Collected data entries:
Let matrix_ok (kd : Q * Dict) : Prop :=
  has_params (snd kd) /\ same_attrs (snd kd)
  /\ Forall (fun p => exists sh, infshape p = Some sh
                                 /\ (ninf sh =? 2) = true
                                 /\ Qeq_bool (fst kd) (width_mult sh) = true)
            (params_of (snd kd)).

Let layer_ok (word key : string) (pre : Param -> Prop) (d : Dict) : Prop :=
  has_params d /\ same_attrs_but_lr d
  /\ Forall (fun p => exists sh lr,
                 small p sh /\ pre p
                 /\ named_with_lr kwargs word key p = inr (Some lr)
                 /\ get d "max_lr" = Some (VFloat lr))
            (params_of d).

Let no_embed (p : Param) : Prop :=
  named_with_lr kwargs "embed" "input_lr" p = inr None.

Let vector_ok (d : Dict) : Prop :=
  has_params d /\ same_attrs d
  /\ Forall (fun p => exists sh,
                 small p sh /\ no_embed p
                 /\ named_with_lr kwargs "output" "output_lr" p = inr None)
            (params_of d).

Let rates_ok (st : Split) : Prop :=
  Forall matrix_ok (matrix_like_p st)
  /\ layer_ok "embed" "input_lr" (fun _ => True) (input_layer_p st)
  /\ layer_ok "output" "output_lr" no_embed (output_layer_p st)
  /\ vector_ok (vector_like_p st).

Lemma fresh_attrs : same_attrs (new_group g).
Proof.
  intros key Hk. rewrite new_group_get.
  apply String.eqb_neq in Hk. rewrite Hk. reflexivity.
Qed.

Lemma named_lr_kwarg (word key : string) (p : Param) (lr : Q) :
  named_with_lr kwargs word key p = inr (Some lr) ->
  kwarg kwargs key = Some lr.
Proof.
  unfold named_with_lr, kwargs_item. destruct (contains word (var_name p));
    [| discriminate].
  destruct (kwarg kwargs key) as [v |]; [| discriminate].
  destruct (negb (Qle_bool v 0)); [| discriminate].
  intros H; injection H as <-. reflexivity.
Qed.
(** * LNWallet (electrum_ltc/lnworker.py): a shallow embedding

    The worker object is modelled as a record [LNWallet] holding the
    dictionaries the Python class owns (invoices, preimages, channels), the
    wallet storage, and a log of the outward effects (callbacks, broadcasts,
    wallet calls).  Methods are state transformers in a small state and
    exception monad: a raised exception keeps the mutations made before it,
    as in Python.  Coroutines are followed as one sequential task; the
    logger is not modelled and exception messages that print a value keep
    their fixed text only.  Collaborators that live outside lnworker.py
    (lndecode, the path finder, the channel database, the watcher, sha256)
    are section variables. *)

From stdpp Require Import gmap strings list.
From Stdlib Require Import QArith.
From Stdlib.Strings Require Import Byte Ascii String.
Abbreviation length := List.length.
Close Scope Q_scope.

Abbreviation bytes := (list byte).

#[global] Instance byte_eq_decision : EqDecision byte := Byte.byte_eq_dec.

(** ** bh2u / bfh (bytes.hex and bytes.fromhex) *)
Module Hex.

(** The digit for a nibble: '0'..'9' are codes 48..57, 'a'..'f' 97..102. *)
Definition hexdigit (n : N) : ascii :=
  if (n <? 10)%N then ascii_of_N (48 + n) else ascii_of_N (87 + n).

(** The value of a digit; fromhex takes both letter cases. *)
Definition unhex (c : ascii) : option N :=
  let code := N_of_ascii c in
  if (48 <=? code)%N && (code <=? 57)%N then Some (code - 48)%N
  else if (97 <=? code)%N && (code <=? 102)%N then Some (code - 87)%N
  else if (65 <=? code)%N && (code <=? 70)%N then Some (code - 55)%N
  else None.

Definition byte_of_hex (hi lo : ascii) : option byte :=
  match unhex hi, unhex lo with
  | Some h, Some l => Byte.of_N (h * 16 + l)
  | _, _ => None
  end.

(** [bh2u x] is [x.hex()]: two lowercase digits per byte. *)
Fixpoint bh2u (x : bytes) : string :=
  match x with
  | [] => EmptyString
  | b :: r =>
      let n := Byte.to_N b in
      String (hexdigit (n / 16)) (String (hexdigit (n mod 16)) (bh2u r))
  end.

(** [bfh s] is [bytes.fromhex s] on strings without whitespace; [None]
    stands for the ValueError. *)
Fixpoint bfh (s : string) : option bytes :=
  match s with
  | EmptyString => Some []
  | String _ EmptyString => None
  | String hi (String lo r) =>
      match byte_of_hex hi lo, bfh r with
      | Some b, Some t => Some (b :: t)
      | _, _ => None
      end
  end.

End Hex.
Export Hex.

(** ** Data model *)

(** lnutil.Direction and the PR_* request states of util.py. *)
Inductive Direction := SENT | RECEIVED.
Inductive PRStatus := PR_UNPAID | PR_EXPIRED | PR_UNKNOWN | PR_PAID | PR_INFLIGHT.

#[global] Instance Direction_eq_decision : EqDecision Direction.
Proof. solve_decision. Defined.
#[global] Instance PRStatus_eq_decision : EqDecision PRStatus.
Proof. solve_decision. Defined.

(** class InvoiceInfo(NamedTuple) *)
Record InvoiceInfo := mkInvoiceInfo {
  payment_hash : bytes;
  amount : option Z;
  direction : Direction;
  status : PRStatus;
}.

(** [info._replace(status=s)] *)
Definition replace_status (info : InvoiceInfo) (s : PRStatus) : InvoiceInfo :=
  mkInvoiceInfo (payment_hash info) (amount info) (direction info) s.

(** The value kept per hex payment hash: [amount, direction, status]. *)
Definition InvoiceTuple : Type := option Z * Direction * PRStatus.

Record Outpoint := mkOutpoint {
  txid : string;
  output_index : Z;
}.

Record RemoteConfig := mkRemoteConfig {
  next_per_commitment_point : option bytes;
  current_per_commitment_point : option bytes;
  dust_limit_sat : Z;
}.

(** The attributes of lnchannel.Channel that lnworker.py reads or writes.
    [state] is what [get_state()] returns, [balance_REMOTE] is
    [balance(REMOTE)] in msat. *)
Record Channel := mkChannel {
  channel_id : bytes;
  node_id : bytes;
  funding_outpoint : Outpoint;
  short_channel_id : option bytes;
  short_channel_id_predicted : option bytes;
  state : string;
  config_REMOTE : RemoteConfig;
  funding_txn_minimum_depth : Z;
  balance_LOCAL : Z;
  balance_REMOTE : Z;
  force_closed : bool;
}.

Prompt:
The lines to return are those with the string "else" in them; copy each from the entries above.

Answer:
  if (n <? 10)%N then ascii_of_N (48 + n) else ascii_of_N (87 + n).
  else if (97 <=? code)%N && (code <=? 102)%N then Some (code - 87)%N
  else if (65 <=? code)%N && (code <=? 70)%N then Some (code - 55)%N
  else None.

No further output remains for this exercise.